**Problem:** Lines with "Hlen": state how many there are in the records below, and nothing else.
#### Records for the task ####
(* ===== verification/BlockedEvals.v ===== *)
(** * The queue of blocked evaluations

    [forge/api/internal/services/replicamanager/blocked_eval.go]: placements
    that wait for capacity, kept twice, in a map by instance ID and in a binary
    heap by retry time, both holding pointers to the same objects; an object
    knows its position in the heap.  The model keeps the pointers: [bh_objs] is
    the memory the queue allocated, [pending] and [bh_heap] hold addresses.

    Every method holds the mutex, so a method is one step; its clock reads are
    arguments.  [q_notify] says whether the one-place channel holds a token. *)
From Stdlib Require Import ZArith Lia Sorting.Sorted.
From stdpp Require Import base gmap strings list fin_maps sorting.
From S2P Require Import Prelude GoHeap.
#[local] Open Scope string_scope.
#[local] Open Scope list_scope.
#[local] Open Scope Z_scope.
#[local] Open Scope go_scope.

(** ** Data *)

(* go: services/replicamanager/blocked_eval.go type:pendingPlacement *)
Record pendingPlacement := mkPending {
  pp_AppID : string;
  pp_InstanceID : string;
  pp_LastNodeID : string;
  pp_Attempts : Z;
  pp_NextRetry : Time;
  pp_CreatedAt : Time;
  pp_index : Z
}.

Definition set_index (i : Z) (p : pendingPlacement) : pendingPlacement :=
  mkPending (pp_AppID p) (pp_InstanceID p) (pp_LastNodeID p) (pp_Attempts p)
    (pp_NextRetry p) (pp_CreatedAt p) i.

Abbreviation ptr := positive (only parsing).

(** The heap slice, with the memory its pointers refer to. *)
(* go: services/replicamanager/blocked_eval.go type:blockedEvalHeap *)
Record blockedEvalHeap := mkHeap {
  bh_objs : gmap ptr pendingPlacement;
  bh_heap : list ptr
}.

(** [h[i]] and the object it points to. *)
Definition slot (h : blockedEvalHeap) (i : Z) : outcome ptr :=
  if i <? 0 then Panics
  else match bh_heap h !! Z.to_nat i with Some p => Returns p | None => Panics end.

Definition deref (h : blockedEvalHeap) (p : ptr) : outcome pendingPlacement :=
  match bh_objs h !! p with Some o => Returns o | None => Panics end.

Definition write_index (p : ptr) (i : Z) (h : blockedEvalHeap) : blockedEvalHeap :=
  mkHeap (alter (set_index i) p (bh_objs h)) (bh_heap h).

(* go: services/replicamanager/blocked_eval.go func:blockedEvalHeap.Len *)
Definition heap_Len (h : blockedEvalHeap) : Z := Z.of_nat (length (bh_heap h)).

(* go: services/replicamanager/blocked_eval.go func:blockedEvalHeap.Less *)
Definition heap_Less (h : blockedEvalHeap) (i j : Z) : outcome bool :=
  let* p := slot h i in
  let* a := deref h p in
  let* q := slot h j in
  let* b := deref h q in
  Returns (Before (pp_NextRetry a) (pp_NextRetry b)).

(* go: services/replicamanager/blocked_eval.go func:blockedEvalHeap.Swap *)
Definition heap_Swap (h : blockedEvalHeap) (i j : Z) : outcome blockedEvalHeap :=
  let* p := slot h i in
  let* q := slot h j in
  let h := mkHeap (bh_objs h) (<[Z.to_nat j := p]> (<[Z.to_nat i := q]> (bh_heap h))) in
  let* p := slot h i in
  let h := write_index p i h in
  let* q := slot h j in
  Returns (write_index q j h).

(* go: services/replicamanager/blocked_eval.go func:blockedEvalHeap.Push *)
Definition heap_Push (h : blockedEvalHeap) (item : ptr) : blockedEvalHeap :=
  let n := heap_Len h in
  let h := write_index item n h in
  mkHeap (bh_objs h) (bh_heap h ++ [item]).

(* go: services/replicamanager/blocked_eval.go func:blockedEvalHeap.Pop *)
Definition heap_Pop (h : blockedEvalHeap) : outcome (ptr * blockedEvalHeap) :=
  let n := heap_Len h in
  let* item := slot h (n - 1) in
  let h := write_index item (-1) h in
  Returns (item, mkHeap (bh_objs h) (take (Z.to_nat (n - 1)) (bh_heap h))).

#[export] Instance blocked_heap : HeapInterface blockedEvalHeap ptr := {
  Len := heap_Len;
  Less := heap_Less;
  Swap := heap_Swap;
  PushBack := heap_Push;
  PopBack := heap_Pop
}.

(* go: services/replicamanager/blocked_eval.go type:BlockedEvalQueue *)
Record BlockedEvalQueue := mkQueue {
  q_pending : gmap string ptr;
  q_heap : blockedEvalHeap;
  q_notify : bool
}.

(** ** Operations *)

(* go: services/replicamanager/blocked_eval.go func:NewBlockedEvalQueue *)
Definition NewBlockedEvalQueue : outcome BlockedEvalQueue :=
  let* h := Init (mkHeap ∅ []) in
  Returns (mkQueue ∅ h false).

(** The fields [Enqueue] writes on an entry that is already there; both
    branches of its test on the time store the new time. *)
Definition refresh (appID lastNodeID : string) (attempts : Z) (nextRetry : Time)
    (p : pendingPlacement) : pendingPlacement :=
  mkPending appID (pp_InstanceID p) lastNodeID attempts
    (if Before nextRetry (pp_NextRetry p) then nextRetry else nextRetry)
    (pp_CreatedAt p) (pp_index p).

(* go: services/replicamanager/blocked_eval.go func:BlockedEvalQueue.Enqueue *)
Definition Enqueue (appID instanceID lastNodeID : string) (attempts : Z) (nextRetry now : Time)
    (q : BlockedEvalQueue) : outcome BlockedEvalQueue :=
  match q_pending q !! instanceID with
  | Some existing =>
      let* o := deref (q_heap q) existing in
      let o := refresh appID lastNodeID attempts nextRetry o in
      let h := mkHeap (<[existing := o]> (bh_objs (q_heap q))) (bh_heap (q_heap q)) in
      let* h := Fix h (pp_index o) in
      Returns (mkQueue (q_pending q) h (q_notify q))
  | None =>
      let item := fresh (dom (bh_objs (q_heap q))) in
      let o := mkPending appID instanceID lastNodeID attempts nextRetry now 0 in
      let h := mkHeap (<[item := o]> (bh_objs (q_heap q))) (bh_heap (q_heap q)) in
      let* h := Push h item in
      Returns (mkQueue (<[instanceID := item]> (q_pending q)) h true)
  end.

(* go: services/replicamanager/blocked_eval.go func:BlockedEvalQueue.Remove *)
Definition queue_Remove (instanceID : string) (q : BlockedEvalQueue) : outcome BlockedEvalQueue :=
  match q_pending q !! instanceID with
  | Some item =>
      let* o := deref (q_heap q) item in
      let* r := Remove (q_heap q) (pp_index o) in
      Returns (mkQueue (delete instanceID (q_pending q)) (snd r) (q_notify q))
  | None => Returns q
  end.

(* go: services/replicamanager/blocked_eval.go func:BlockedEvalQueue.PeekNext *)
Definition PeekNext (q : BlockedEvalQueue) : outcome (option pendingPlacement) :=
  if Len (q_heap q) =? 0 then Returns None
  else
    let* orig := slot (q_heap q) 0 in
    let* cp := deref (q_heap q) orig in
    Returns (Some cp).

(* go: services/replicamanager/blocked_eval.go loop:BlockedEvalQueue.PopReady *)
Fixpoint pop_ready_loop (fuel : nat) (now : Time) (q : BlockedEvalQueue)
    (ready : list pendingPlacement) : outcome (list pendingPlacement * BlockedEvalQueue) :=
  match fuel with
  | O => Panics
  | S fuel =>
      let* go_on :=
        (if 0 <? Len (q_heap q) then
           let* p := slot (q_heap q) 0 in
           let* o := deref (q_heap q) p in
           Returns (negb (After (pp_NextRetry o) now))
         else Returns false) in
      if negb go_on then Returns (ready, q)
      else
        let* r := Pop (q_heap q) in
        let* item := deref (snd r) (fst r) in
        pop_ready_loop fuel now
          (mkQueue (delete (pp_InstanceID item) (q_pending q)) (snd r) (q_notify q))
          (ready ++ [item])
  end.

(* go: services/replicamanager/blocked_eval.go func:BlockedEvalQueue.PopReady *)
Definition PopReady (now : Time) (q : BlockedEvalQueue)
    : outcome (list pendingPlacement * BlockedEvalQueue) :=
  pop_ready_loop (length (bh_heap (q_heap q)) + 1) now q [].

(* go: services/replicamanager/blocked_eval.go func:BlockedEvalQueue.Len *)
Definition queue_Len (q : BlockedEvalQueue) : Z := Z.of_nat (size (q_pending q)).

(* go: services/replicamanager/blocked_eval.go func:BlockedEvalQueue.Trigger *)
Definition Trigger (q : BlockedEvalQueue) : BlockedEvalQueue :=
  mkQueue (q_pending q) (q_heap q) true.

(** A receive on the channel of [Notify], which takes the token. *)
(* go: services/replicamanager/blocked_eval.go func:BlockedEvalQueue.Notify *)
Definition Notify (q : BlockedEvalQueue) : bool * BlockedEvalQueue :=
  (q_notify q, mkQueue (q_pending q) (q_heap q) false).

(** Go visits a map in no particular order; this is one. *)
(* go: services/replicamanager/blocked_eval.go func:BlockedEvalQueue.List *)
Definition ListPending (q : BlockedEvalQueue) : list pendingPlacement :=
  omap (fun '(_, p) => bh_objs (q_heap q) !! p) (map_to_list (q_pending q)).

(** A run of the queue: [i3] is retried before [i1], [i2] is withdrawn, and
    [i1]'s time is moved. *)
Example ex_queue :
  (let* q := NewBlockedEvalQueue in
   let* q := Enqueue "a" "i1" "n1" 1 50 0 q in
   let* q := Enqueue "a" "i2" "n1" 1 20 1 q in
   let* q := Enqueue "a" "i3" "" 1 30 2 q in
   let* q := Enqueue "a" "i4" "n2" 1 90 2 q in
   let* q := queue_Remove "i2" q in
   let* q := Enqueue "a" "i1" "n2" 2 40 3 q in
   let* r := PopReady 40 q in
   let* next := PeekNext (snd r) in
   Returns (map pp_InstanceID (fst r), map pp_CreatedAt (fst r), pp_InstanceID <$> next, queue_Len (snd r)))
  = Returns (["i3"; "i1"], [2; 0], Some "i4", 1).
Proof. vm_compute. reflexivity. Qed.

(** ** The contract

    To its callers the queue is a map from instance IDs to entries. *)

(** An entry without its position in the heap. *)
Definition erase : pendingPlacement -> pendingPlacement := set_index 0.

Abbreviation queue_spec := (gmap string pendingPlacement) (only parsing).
####
#### Records for the task ####
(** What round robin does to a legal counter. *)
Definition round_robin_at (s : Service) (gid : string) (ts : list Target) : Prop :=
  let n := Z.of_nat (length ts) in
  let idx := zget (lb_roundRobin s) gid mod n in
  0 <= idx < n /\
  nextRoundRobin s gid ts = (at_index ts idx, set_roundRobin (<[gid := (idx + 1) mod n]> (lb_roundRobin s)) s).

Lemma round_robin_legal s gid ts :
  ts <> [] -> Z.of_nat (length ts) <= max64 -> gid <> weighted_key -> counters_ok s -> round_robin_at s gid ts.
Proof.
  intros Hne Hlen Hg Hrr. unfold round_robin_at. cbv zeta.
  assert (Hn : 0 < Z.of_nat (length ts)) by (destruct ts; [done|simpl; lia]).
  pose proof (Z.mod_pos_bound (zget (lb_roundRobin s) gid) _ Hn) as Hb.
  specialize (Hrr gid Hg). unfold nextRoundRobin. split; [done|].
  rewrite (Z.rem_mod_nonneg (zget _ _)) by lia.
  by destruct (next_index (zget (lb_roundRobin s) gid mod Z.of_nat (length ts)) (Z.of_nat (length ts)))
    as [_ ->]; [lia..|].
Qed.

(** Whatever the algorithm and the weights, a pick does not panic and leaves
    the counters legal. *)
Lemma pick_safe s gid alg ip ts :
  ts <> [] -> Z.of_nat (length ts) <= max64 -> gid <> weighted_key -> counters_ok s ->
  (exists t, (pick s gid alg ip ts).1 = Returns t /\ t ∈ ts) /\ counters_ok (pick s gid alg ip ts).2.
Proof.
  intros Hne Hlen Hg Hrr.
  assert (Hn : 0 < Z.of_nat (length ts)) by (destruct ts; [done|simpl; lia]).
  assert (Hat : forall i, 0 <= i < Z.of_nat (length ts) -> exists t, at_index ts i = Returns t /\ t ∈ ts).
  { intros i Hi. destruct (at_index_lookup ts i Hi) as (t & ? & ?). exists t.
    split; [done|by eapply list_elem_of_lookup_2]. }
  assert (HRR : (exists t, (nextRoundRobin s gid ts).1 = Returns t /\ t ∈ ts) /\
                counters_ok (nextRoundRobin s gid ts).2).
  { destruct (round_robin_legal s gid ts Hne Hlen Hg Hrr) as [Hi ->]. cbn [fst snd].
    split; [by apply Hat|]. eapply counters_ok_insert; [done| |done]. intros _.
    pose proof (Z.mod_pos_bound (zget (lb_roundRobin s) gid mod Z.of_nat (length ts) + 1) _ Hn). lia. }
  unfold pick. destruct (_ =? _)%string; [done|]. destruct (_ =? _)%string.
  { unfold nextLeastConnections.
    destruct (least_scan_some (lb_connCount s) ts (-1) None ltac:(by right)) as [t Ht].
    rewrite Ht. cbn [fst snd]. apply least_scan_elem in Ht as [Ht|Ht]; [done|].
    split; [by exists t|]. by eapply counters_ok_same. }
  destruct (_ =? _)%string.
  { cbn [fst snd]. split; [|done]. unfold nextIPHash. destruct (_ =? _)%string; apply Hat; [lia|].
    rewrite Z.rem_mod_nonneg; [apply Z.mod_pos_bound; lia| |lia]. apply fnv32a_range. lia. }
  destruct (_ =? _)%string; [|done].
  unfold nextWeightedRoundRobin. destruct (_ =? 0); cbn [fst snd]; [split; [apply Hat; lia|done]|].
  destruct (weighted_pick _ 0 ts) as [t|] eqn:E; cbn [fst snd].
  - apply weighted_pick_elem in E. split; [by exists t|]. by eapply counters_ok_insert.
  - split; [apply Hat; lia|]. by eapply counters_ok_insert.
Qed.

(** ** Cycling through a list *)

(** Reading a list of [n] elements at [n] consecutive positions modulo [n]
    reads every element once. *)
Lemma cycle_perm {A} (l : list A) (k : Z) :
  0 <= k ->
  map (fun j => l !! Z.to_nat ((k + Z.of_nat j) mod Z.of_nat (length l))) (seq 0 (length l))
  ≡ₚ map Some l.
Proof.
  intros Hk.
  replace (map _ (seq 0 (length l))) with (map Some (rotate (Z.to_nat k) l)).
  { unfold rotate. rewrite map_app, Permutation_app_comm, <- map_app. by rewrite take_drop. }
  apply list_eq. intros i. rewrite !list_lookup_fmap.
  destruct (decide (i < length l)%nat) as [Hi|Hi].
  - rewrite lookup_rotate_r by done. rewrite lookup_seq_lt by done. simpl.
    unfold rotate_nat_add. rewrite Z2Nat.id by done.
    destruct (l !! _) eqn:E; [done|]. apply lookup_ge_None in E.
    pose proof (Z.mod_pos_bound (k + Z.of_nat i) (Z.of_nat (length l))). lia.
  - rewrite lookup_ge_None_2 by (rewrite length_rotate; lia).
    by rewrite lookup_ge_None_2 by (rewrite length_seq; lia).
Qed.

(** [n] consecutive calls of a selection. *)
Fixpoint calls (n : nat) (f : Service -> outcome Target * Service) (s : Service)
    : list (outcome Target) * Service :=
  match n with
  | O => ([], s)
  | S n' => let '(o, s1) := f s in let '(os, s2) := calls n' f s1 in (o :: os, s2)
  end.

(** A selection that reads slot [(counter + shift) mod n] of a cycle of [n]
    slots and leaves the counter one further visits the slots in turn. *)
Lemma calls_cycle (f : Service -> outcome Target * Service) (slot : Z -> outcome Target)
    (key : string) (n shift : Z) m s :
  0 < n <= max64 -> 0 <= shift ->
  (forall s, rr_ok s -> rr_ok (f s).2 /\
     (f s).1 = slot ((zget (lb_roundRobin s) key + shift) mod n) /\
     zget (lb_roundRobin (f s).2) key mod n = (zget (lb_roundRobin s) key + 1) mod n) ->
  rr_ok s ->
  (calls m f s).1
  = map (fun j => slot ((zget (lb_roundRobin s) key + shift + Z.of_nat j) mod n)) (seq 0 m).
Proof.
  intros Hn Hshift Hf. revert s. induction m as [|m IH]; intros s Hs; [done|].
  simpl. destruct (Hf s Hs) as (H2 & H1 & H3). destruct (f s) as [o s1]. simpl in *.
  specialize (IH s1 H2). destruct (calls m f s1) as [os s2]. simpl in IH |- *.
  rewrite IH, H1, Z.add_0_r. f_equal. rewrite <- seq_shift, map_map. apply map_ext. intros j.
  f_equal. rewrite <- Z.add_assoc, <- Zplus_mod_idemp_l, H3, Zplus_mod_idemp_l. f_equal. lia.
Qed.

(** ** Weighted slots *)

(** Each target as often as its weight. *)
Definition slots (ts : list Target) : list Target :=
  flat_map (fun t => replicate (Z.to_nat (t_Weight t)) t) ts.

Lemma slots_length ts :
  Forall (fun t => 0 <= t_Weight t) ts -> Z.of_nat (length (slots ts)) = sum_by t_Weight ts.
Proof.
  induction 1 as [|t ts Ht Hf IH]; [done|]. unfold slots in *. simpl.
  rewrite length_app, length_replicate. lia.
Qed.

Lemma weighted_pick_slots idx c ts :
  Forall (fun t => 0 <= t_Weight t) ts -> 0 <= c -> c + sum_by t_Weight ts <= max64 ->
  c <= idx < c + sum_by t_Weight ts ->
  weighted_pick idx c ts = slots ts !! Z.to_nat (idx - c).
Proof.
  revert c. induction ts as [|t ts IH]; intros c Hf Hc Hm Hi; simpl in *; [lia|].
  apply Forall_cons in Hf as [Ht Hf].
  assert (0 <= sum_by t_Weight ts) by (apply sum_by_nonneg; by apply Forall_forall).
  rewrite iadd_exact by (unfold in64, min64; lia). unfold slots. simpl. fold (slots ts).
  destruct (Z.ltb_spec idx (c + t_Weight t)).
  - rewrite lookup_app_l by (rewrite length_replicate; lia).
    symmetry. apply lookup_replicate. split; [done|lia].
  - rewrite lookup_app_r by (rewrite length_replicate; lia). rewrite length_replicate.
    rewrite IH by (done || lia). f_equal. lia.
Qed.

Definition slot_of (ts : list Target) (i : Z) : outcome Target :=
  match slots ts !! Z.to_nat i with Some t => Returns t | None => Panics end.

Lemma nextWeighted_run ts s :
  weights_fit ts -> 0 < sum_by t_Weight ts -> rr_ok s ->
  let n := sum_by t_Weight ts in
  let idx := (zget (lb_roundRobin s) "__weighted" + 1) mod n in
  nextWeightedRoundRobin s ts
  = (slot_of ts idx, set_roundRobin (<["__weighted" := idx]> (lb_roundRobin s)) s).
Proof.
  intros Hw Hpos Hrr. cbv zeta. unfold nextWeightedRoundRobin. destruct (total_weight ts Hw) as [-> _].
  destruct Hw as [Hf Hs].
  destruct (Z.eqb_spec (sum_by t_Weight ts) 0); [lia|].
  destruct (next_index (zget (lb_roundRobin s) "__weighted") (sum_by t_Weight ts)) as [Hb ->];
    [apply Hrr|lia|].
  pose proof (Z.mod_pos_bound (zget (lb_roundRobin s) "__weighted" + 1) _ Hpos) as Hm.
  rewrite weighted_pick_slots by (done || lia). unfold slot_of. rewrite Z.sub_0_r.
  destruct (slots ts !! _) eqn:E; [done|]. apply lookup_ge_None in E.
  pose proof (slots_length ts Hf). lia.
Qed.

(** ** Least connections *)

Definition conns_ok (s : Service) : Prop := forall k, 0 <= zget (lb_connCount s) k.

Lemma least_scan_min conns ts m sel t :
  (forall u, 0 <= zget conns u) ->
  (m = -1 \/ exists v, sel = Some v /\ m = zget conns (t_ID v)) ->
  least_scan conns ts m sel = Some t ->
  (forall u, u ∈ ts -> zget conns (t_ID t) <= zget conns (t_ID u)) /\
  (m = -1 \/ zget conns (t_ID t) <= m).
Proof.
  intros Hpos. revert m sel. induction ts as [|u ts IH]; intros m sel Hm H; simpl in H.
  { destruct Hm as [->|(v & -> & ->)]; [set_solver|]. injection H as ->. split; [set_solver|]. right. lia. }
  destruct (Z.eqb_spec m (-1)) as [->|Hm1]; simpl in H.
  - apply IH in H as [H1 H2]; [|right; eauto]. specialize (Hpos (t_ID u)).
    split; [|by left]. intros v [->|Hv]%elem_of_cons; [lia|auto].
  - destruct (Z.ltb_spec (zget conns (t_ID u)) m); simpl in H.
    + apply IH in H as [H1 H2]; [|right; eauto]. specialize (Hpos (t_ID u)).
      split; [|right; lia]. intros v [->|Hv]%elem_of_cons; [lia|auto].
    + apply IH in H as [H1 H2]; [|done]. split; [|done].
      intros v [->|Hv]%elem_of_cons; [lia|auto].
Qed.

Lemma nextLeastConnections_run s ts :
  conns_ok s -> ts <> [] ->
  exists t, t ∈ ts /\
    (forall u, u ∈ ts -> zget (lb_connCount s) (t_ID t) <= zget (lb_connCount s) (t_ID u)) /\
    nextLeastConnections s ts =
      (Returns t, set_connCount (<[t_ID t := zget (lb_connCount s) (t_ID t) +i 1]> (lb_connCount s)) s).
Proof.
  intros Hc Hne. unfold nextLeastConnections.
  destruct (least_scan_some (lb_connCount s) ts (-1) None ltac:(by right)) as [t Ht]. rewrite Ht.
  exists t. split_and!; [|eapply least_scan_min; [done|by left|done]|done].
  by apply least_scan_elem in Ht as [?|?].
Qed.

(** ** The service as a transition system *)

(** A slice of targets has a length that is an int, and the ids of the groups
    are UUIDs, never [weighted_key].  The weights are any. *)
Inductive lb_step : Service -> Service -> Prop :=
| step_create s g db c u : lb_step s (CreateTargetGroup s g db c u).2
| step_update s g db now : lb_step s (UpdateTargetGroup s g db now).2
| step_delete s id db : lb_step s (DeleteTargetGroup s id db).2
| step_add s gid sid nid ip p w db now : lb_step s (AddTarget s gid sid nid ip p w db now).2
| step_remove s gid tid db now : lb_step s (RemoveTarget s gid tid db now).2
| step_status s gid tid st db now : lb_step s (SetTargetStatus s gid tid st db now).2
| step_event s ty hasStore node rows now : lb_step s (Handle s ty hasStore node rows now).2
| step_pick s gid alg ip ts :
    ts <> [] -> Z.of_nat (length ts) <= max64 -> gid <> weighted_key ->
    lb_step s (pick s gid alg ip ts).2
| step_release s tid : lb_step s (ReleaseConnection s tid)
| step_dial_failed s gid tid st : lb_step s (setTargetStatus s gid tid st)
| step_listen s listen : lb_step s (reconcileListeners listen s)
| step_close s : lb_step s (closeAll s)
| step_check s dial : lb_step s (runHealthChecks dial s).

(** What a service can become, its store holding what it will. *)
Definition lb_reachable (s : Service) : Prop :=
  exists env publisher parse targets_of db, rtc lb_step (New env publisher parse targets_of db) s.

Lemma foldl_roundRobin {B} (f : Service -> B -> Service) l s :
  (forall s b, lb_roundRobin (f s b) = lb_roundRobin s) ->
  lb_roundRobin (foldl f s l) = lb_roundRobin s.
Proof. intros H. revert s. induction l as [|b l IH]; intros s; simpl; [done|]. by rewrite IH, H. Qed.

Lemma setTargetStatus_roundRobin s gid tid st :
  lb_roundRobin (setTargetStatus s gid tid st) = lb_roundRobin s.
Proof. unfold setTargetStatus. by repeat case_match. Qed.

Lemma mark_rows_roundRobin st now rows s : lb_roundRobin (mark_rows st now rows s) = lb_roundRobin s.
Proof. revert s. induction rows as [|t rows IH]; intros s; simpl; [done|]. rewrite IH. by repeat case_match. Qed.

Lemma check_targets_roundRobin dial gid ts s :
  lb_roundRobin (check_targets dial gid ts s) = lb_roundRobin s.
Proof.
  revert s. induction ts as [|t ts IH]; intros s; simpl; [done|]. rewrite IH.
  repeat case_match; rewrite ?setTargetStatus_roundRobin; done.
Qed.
####
**Solution to the exercise:** 3